## WHAT IS REQUIRED:
Compute how many lines in the entries below include the string "begun". Only the number is wanted.

- - -

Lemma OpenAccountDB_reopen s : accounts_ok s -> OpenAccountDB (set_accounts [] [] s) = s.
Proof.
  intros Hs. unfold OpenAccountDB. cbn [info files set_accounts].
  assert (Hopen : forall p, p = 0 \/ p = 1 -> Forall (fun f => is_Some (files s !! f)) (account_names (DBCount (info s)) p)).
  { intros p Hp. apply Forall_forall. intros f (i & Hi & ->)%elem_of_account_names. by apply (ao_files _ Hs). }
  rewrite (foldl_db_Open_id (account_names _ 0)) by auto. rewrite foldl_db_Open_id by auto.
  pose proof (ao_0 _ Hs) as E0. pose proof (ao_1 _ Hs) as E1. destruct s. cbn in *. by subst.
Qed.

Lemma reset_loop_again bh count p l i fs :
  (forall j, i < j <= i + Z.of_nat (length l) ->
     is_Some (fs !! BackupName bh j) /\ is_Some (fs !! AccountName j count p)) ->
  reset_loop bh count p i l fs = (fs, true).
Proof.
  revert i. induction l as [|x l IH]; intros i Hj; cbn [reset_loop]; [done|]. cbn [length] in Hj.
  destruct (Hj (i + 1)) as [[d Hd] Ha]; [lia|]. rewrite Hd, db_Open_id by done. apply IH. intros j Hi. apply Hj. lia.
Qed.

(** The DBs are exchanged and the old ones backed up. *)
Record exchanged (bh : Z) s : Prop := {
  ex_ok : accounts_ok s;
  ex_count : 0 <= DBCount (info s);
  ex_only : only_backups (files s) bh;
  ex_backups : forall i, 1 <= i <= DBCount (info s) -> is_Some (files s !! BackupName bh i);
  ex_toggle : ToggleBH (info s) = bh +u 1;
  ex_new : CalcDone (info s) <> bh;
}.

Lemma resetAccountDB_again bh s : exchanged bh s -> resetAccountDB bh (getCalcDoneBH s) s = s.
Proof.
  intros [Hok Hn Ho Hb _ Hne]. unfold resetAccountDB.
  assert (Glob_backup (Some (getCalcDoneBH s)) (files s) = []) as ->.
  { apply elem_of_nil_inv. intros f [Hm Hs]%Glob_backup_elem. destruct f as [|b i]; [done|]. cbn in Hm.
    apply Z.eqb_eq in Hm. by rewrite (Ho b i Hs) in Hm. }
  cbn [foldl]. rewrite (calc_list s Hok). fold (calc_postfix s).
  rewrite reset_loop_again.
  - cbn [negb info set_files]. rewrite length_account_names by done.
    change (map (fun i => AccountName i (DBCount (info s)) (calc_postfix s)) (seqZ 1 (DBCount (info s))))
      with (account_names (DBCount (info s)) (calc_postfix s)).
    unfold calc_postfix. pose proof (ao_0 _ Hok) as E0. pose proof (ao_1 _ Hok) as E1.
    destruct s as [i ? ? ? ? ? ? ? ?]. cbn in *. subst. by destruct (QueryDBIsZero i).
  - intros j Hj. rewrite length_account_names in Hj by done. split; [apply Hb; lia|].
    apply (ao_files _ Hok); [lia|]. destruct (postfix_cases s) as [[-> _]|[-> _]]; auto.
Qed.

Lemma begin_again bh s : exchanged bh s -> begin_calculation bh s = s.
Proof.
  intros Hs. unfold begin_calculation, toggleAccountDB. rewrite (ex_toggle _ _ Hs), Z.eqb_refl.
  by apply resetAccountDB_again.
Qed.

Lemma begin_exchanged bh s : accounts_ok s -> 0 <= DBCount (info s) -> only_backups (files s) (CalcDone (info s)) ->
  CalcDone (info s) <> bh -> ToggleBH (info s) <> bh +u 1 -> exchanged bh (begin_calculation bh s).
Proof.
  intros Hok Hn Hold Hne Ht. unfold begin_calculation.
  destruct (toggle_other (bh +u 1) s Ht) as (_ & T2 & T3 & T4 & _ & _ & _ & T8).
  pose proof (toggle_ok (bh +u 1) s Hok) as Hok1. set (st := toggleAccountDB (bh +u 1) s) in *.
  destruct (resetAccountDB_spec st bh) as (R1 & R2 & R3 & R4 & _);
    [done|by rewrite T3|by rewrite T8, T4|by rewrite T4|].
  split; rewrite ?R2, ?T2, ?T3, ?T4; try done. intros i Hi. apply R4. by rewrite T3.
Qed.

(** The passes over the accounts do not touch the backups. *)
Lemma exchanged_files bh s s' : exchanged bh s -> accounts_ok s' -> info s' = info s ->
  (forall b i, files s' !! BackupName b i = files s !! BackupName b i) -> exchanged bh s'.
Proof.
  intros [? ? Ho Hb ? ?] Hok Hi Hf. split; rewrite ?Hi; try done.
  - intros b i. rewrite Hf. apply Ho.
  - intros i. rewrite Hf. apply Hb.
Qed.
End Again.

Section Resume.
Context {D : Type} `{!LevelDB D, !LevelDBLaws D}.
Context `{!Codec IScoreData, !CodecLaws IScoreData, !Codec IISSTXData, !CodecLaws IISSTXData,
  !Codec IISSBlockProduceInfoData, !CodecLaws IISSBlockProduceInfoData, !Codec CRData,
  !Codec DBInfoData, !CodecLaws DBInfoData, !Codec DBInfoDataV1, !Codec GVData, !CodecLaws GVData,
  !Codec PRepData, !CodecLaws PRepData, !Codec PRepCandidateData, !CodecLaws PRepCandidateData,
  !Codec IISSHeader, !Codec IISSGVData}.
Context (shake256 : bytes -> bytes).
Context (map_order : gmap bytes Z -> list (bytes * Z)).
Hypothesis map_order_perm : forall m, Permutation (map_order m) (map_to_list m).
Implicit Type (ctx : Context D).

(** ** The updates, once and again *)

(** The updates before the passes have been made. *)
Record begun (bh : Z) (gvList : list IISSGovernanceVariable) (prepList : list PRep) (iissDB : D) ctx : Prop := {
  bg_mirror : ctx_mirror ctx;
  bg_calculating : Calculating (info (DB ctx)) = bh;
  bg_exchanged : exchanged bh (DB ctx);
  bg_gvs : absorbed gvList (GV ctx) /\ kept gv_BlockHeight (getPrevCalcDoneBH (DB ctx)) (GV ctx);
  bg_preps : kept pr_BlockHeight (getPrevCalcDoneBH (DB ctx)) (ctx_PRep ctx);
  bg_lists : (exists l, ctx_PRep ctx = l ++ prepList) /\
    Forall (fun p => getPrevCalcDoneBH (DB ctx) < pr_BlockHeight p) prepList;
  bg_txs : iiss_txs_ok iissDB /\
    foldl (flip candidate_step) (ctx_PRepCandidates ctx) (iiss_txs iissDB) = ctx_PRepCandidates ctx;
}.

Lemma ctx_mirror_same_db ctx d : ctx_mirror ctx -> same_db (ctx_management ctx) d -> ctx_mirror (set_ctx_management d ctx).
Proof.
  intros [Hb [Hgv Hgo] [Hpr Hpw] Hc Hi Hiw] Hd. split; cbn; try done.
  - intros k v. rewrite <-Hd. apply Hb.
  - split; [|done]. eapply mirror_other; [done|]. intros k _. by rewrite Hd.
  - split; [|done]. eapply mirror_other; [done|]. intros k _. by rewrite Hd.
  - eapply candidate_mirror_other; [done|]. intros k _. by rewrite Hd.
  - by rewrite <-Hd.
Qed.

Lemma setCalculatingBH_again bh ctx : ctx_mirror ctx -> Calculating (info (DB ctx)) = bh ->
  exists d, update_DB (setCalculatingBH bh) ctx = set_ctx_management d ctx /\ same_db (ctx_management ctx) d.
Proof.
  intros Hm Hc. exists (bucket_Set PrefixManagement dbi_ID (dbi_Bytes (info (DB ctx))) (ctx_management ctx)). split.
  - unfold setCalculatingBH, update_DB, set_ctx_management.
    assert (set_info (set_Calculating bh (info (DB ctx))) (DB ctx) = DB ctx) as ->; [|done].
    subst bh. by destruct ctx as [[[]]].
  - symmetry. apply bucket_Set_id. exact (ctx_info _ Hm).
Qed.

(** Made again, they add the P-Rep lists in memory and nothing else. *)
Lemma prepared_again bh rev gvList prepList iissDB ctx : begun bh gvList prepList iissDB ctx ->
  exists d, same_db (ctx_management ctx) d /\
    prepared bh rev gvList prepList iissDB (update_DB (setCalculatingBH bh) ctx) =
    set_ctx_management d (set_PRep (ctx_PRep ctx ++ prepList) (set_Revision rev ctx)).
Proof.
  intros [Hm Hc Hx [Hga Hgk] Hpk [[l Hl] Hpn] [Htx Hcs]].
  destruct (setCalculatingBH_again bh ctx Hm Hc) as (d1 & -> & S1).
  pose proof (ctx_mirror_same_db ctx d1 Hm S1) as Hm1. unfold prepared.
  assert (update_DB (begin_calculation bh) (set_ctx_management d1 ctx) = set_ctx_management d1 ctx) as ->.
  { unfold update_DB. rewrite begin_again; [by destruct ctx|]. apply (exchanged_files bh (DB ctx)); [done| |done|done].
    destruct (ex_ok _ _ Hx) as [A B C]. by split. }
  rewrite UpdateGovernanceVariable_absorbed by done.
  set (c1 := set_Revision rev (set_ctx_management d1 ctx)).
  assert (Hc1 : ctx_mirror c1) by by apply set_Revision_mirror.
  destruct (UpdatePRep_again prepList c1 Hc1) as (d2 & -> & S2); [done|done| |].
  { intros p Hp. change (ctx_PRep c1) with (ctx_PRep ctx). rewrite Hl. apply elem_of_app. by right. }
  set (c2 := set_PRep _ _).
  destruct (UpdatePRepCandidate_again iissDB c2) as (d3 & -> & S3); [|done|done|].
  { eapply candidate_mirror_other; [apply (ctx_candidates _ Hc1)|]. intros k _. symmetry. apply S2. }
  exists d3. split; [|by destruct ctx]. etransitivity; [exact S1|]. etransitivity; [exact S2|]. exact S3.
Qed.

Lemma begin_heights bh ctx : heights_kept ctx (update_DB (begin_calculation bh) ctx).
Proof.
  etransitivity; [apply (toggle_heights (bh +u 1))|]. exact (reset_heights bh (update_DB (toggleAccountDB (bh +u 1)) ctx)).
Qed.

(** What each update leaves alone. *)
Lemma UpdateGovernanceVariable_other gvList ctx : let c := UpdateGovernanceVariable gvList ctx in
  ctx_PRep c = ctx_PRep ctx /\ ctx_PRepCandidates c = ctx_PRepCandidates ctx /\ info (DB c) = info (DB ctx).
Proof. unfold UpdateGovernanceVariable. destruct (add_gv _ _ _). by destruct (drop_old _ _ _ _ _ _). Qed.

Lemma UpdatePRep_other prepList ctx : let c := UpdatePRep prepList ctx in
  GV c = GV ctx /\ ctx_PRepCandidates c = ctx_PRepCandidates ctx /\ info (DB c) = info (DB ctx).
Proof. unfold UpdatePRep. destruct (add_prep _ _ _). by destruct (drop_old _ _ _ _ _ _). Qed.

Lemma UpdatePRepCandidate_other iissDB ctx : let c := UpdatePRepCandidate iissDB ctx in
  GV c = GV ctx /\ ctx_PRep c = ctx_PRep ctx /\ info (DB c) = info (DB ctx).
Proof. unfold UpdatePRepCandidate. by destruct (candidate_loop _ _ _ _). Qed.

- - -

## ANSWER SPACE:
2